Favouring one child over another

The other day on Radio 4’s Woman’s Hour…I should address that right there before I go any further. Yes, I am a lover of Woman’s Hour. I’m happy to admit to liking a program that clearly declares my age and sensible nature. I get great pleasure from putting it on while the children nap as I prepare the evening meal. It makes me feel strongly connected to my grandmother, as she always listened to the ‘wireless’, as she called it, while pottering about the kitchen. She would love that technological advances mean we can listen to programs whenever we want now and never miss a thing. And better yet, pause and rewind when the phone rings.

Anyway, I digress. The other day on the program they were talking about parental favouritism and if it’s really possible not to favour one child over another. I have to admit that it struck a chord with me and it’s been on my mind a lot since.

The past couple of months have been really difficult with Sun. He’s three and just started playgroup and, as I wrote about recently, his transition to being in a group environment without me around has been, err, interesting. He’s been aggressive at the playgroup and that spilled over to him beginning to be very aggressive at home. All of a sudden I went from having a happy, sweet little boy, to having to keep Shine at my side most of the time for fear he would donk her on the head with one of his toys or push her over. His aggression was also aimed at me a lot of the time too. He lashed out and tried to hit me on a number of occasions and I lost count of the times he would tell me, ‘Mummy, you’re not my friend anymore’.

I felt really guilty that until now he had always been cared for by me or Bird and that maybe that had had an impact on him being able to socialise with other children without us around to police him. I also saw reflected in his bad behaviour my own failings and it became really difficult to be around him all day every day as he battled through his angry feelings and frustration. It was so painfully sad and at the end of one particularly bad day he said to me, ‘Mummy, I’m lost’ and I later sobbed as I thought, ‘yes you are a bit lost at the moment and I’m struggling to help you find your way again’.

Brother and sister cuddle

I can hand-on-heart say that I have definitely favoured Shine the past few weeks. She is almost 9 months old and I am really enjoying spending time with her at the moment. Her reflux has finally improved and she’s much more content and smiley. She’s starting to move about and interact a lot more and is constantly babbling and trying to communicate using her voice. It’s really, really sweet.

Maybe I’m finding this all the sweeter too because I feel I know what I’m doing with a 9 month old and I feel all at sea dealing with an aggressive preschooler.
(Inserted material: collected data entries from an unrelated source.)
Lemma inner_rounds {E} rounds : forall (cfg : ClientConfig.t 5 CountingRng.t) c out more
    (self : RawMqttClient.t T 5 CountingRng.t),
  ClientConfig.mqtt_version cfg = MQTTv5 -> ClientConfig.rng cfg = CountingRng.mk c ->
  0 <= c <= 65535 -> (2 <= fuel)%nat -> good_rounds c rounds ->
  at_rest BUF_SIZE BUF_SIZE BUF_SIZE cfg out (broker_answers rounds ++ more) self ->
  exists self' cfg',
    inner (E := E) fuel conf (map (fun '(fmt, _) => Some fmt) rounds) self = (Ok Continue, self') /\
    at_rest BUF_SIZE BUF_SIZE BUF_SIZE cfg' (out ++ requests c rounds) more self'.
Proof.
  induction rounds as [|[fmt a] rounds IH]; intros cfg c out more self Hv Hrng Hc Hfuel Hgood Hs.
  { exists self, cfg. cbn. by rewrite app_nil_r. }
  destruct Hgood as [Hround Hgood]. unfold broker_answers in Hs. cbn [map concat] in Hs.
  rewrite <- app_assoc in Hs.
  destruct (turn_round (E := E) cfg c out _ self fmt a Hv Hrng Hc Hfuel Hround Hs) as (s1 & Hturn & Hs1).
  assert (Hc' : 0 <= CountingRng.next c <= 65535)
    by (unfold CountingRng.next; destruct (Z.eqb_spec c 65535); lia).
  destruct (IH (ClientConfig.set_rng (CountingRng.mk (CountingRng.next c)) cfg) _ _ more s1
    Hv eq_refl Hc' Hfuel Hgood Hs1) as (s2 & cfg' & Hin & Hs2).
  exists s2, cfg'. cbn [map inner]. rewrite (bind_ok _ _ _ _ _ Hturn). split; [done|].
  cbn [requests]. by rewrite <- !app_assoc in Hs2.
Qed.
(** The configuration of the task's client when it connects, and its CONNECT
    packet: no client identifier, whatever the configuration says. *)
Definition task_config (username password : list Z) (properties : list Property.t)
  : ClientConfig.t 5 CountingRng.t :=
  ClientConfig.mk QualityOfService.QoS0 60000 true (EncodedString.of_str username)
    (negb (is_empty password))
    (if is_empty password then BinaryData.new else BinaryData.of_bytes password)
    properties 300 MQTTv5 (CountingRng.mk 50000) true (EncodedString.of_str will_topic)
    (BinaryData.of_bytes will_message) (MqttConfig.retain conf) EncodedString.new.

Definition task_connect (username password : list Z) : ConnectPacket.t 5 0 :=
  ConnectPacket.mk 0x10 0 4 0x4d515454 5
    (Z.lor 0x86 (Z.lor (if is_empty password then 0 else 0x40)
       (if MqttConfig.retain conf then 0x20 else 0)))
    60000 5 [Property.MaximumPacketSize 300] EncodedString.new 0 []
    (EncodedString.of_str will_topic) (BinaryData.of_bytes will_message)
    (EncodedString.of_str username)
    (if is_empty password then BinaryData.new else BinaryData.of_bytes password).

(** The credentials of the configuration, which fit the write buffer. *)
Definition credentials (username password : list Z) : Prop :=
  MqttConfig.username conf = Some username /\ MqttConfig.password conf = Some password /\
  bytes_ok username /\ valid_utf8 username = true /\ bytes_ok password /\
  bytes_ok will_topic /\ valid_utf8 will_topic = true /\
  zlen username + zlen password + zlen will_topic <= 1456.

Lemma client_config_ok {E} username password :
  credentials username password ->
  client_config (E := E) conf will_topic = Ok (task_config username password []).
Proof.
  intros (Hu & Hp & _). unfold client_config, MqttConfig.get_username, MqttConfig.get_password.
  rewrite Hu, Hp. cbn [unwrap mbind outcome_bind].
  by destruct (is_empty username) eqn:?, (is_empty password) eqn:Hpw; unfold task_config; rewrite Hpw.
Qed.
I’m not sure, but they are scary, strong feelings. The sort of feelings that we are taught to be ashamed of and hide. It’s not cool to declare that you really like one of your children more than the other. No, no, no.
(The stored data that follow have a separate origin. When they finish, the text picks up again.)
(** * Readers of gpt_index: Slack conversations, plain directories, keyword mocks

    A shallow embedding of [gpt_index/readers/slack.py],
    [gpt_index/readers/file.py] and [tests/mock_utils/mock_utils.py].

    Python exceptions are values of [exn]; a call yields an [Outcome] together
    with the trace of the remote calls and log records it produced, in the
    order they happened.  The two [while True] loops of the Slack reader are
    structurally recursive on a fuel argument; [Timeout] is the outcome of a
    run whose fuel ran out, so that "for every fuel the outcome is [Timeout]"
    reads "the loop never exits". *)

From Stdlib Require Import String Ascii List Arith Lia.
From stdpp Require Import base option strings list gmap.
Import ListNotations.

Local Open Scope string_scope.
Local Open Scope list_scope.

(** ** Python values shared by the three modules *)

(** The line break of the Python literals ["\n"] and ["\n\n"]. *)
Definition nl : string := String (ascii_of_nat 10) EmptyString.
Definition nlnl : string := String.append nl nl.

(** The double quote character, for the messages that contain one. *)
Definition dq : string := String (ascii_of_nat 34) EmptyString.

(** [sep.join(l)] of Python on a list of strings. *)
Definition join (sep : string) (l : list string) : string := String.concat sep l.

(** [s.startswith(p)]. *)
Definition startswith (s p : string) : bool := String.prefix p s.

(** The exceptions the three modules raise or let through. *)
Inductive exn : Type :=
| ValueError (msg : string)
| KeyError (key : string)
| SlackApiError (msg : string)
| OSError (msg : string).

Definition is_SlackApiError (e : exn) : bool :=
  match e with SlackApiError _ => true | _ => false end.

Inductive Outcome (A : Type) : Type :=
| Ret (a : A)
| Raise (e : exn)
| Timeout.
Arguments Ret {A} a.
Arguments Raise {A} e.
Arguments Timeout {A}.

(** The call came back with a value. *)
Definition returned {A} (o : Outcome A) : bool :=
  match o with Ret _ => true | _ => false end.

(** Modelled from the spec: the class [Document] of [gpt_index.schema], which
    is imported by the readers and not part of the sources at hand.  The spec
    describes it as "an opaque text body plus an optional mapping of string
    keys to string values (extra info)"; [Document(text)] leaves the mapping
    absent. *)
Record Document : Type := mkDocument {
  body : string;
  extra_info : option (gmap string string)
}.

Definition Document_of_text (t : string) : Document := mkDocument t None.

(** ** The Slack reader ([gpt_index/readers/slack.py]) *)

Module SlackReader.

(** A raw message record: the two keys the reader looks up. *)
Record Message : Type := mkMessage {
  text : string;
  ts : string
}.

(** One response of [conversations.history] or [conversations.replies]:
    [result["messages"]], [result["has_more"]] and
    [result["response_metadata"]["next_cursor"]], the last one possibly
    missing. *)
Record Page : Type := mkPage {
  messages : list Message;
  has_more : bool;
  next_cursor : option string
}.

(** A call of the client either returns a response or raises. *)
Inductive Response (A : Type) : Type :=
| Ok (a : A)
| Fail (e : exn).
Arguments Ok {A} a.
Arguments Fail {A} e.

(** [res["ok"]] and [res["error"]] of [api_test]. *)
Record ApiTest : Type := mkApiTest {
  ok : bool;
  error : string
}.

(** The [WebClient] of [slack_sdk], the injected remote interface.  The remote
    data set does not change while it is read: a response is a function of the
    request. *)
Record WebClient : Type := mkWebClient {
  api_test : Response ApiTest;
  conversations_history : string -> option string -> Response Page;
  conversations_replies : string -> string -> option string -> Response Page
}.

(** What a run does to the outside world, in order: the requests sent
    through the client and the records handed to the logger.  The info record
    of [_read_channel] formats the number of messages and the builtin [id],
    not the channel; only the number is kept here. *)
Inductive Event : Type :=
| Call_api_test
| Call_history (channel : string) (cursor : option string)
| Call_replies (channel : string) (ts : string) (cursor : option string)
| Log_info_messages_found (n : nat)
| Log_error_conversation (e : exn).

Definition Trace : Type := list Event.

(** A computation: its outcome and the events it produced. *)
Definition M (A : Type) : Type := (Outcome A * Trace)%type.

Definition ret {A} (a : A) : M A := (Ret a, []).
Definition raise {A} (e : exn) : M A := (Raise e, []).
Definition timeout {A} : M A := (Timeout, []).
Definition emit (ev : Event) : M unit := (Ret tt, [ev]).

Definition bind {A B} (m : M A) (f : A -> M B) : M B :=
  match m with
  | (Ret a, t) => let (r, t') := f a in (r, t ++ t')
  | (Raise e, t) => (Raise e, t)
  | (Timeout, t) => (Timeout, t)
  end.

(** Events [t] happened before [m] ran. *)
Definition after {A} (t : Trace) (m : M A) : M A := (fst m, t ++ snd m).

Notation "'let*' x ':=' m 'in' k" := (bind m (fun x => k))
  (at level 10, x name, m at level 200, k at level 200, only parsing).

(** A call of a client method: the request is recorded, a failure raises. *)
Definition call {A} (ev : Event) (r : Response A) : M A :=
  let* _ := emit ev in
  match r with
  | Ok a => ret a
  | Fail e => raise e
  end.

(** [self]: the reader holds its client. *)
Record Reader : Type := mkReader {
  client : WebClient
}.

(** The module [slack_sdk] as the interpreter sees it: absent when the package
    is not installed, else the constructor [WebClient(token=...)]. *)
Definition SlackSdk : Type := option (string -> WebClient).

(** [SlackReader.__init__(self, slack_token)], with the process environment
    [os.environ] as a map.  [os.environ["SLACK_BOT_TOKEN"]] raises [KeyError]
    on a missing key and never yields [None]: the test that follows it in the
    source has no value to compare with [None]. *)
Definition __init__ (slack_sdk : SlackSdk) (environ : gmap string string)
    (slack_token : option string) : M Reader :=
  match slack_sdk with
  | None =>
      raise (ValueError
        "`slack_sdk` package not found, please run `pip install slack_sdk`")
  | Some WebClient_ =>
      let* slack_token :=
        match slack_token with
        | Some t => ret t
        | None =>
            match environ !! "SLACK_BOT_TOKEN" with
            | Some t => ret t
            | None => raise (KeyError "SLACK_BOT_TOKEN")
            end
        end in
      let self_client := WebClient_ slack_token in
      let* res := call Call_api_test (api_test self_client) in
      if negb (ok res)
      then raise (ValueError
                    (String.append "Error initializing Slack API: " (error res)))
      else ret (mkReader self_client)
  end.

(** The loop of [_read_message]: [messages_text] and [next_cursor] are the
    two local variables.  The call of the client stands before the [try], so
    its failure leaves the method; inside the [try] only lookups in the
    response happen, none of which raises [SlackApiError], so the handler
    (which would log [Error parsing conversation replies]) is never entered.
    A missing [next_cursor] makes the lookup fail with an exception that the
    handler does not catch. *)
Fixpoint _read_message_loop (fuel : nat) (self : Reader)
    (channel_id message_ts : string)
    (messages_text : list string) (cursor : option string)
    : M (list string) :=
  match fuel with
  | O => timeout
  | S fuel' =>
      let* result :=
        call (Call_replies channel_id message_ts cursor)
             (conversations_replies (client self) channel_id message_ts cursor) in
      let messages_text := messages_text ++ map text (messages result) in
      if negb (has_more result) then ret messages_text
      else
        match next_cursor result with
        | None => raise (KeyError "next_cursor")
        | Some c =>
            _read_message_loop fuel' self channel_id message_ts
                               messages_text (Some c)
        end
  end.

(** [SlackReader._read_message(self, channel_id, message_ts)]. *)
Definition _read_message (fuel : nat) (self : Reader)
    (channel_id message_ts : string) : M string :=
  let* messages_text :=
    _read_message_loop fuel self channel_id message_ts [] None in
  ret (join nlnl messages_text).

(** The [for message in conversation_history] loop of [_read_channel].  The
    list [result_messages] is appended to in place, so what was appended
    before an exception stays: the loop hands back the list together with
    the outcome. *)
Fixpoint append_threads (fuel : nat) (self : Reader) (channel_id : string)
    (conversation_history : list Message) (result_messages : list string)
    : M unit * list string :=
  match conversation_history with
  | [] => (ret tt, result_messages)
  | message :: rest =>
      match _read_message fuel self channel_id (ts message) with
      | (Ret s, t) =>
          let (m, acc) :=
            append_threads fuel self channel_id rest (result_messages ++ [s]) in
          (after t m, acc)
      | (Raise e, t) => ((Raise e, t), result_messages)
      | (Timeout, t) => ((Timeout, t), result_messages)
      end
  end.

(** The loop of [_read_channel].  Each round calls [conversations_history]
    twice: once before the [try] with the cursor, and once more inside it
    with the channel alone, and it is the second response that [result]
    holds from then on.  The handler logs and falls through to the next
    round: it has no [break]. *)
Fixpoint _read_channel_loop (fuel : nat) (self : Reader) (channel_id : string)
    (result_messages : list string) (cursor : option string)
    : M (list string) :=
  match fuel with
  | O => timeout
  | S fuel' =>
      let* _ :=
        call (Call_history channel_id cursor)
             (conversations_history (client self) channel_id cursor) in
      (* try: *)
      match call (Call_history channel_id None)
                 (conversations_history (client self) channel_id None) with
      | (Ret result, t1) =>
          let conversation_history := messages result in
          let t2 := t1 ++ [Log_info_messages_found (length conversation_history)] in
          match append_threads fuel' self channel_id conversation_history
                               result_messages with
          | ((Ret _, t3), result_messages) =>
              after (t2 ++ t3)
                (if negb (has_more result) then ret result_messages
                 else
                   match next_cursor result with
                   | None => raise (KeyError "next_cursor")
                   | Some c =>
                       _read_channel_loop fuel' self channel_id
                                          result_messages (Some c)
                   end)
          | ((Raise e, t3), result_messages) =>
              if is_SlackApiError e
              then after (t2 ++ t3 ++ [Log_error_conversation e])
                     (_read_channel_loop fuel' self channel_id
                                         result_messages cursor)
              else (Raise e, t2 ++ t3)
          | ((Timeout, t3), _) => (Timeout, t2 ++ t3)
          end
      | (Raise e, t1) =>
          if is_SlackApiError e
          then after (t1 ++ [Log_error_conversation e])
                 (_read_channel_loop fuel' self channel_id
                                     result_messages cursor)
          else (Raise e, t1)
      | (Timeout, t1) => (Timeout, t1)
      end
  end.

(** [SlackReader._read_channel(self, channel_id)]. *)
Definition _read_channel (fuel : nat) (self : Reader) (channel_id : string)
    : M string :=
  let* result_messages := _read_channel_loop fuel self channel_id [] None in
  ret (join nlnl result_messages).

(** The [for channel_id in channel_ids] loop of [load_data]. *)
Fixpoint load_channels (fuel : nat) (self : Reader)
    (channel_ids : list string) (results : list Document)
    : M (list Document) :=
  match channel_ids with
  | [] => ret results
  | channel_id :: rest =>
      let* channel_content := _read_channel fuel self channel_id in
      load_channels fuel self rest
        (results ++
         [mkDocument channel_content (Some {[ "channel" := channel_id ]})])
  end.

(** The message of the [ValueError] of [load_data]; it quotes [channel_id]. *)
Definition must_specify_channel_id : string :=
  String.concat dq ["Must specify a "; "channel_id"; " in `load_kwargs`."].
I’m even more acutely aware of the feelings I’ve had over the past couple of weeks because my mother didn’t heed social norms and was quite happy to tell anyone who asked that I was her favourite child. I’m sure that my brothers resented me for this and it caused all manner of problems in our family. It still does if I’m to be brutally honest.

In an effort not to allow my feelings to impact on Sun or Shine, I made sure I forced myself to spend time with Sun and read him stories and tickle him and tell him how much I love him. I say, ‘forced myself’, because it was, I’m sad to say, a bit of an effort. My instinct was to carry on cuddling Shine and distance myself from Sun. I thought about it though, and the Woman’s Hour program touched on this too, and I realised that if I acted on my instincts he would feel there was a reason that he wasn’t as lovable as his sister. That he wasn’t worth loving as much as her. At that point in the program I did have a little cry. Sometimes hearing it said out loud really hurts.

Thankfully, things at playgroup are getting better with every session and so are things at home. In fact, Sun is being (almost suspiciously) ultra loving towards me and his sister again. I can’t help but wonder if, despite my best efforts to hide my feelings, he was onto me and he sensed he needed to up his game. I hope not. I never want him to feel that he’s not as loved, or lovable, as his sister. Of course I love them both equally, passionately. It’s just sometimes I don’t like them equally.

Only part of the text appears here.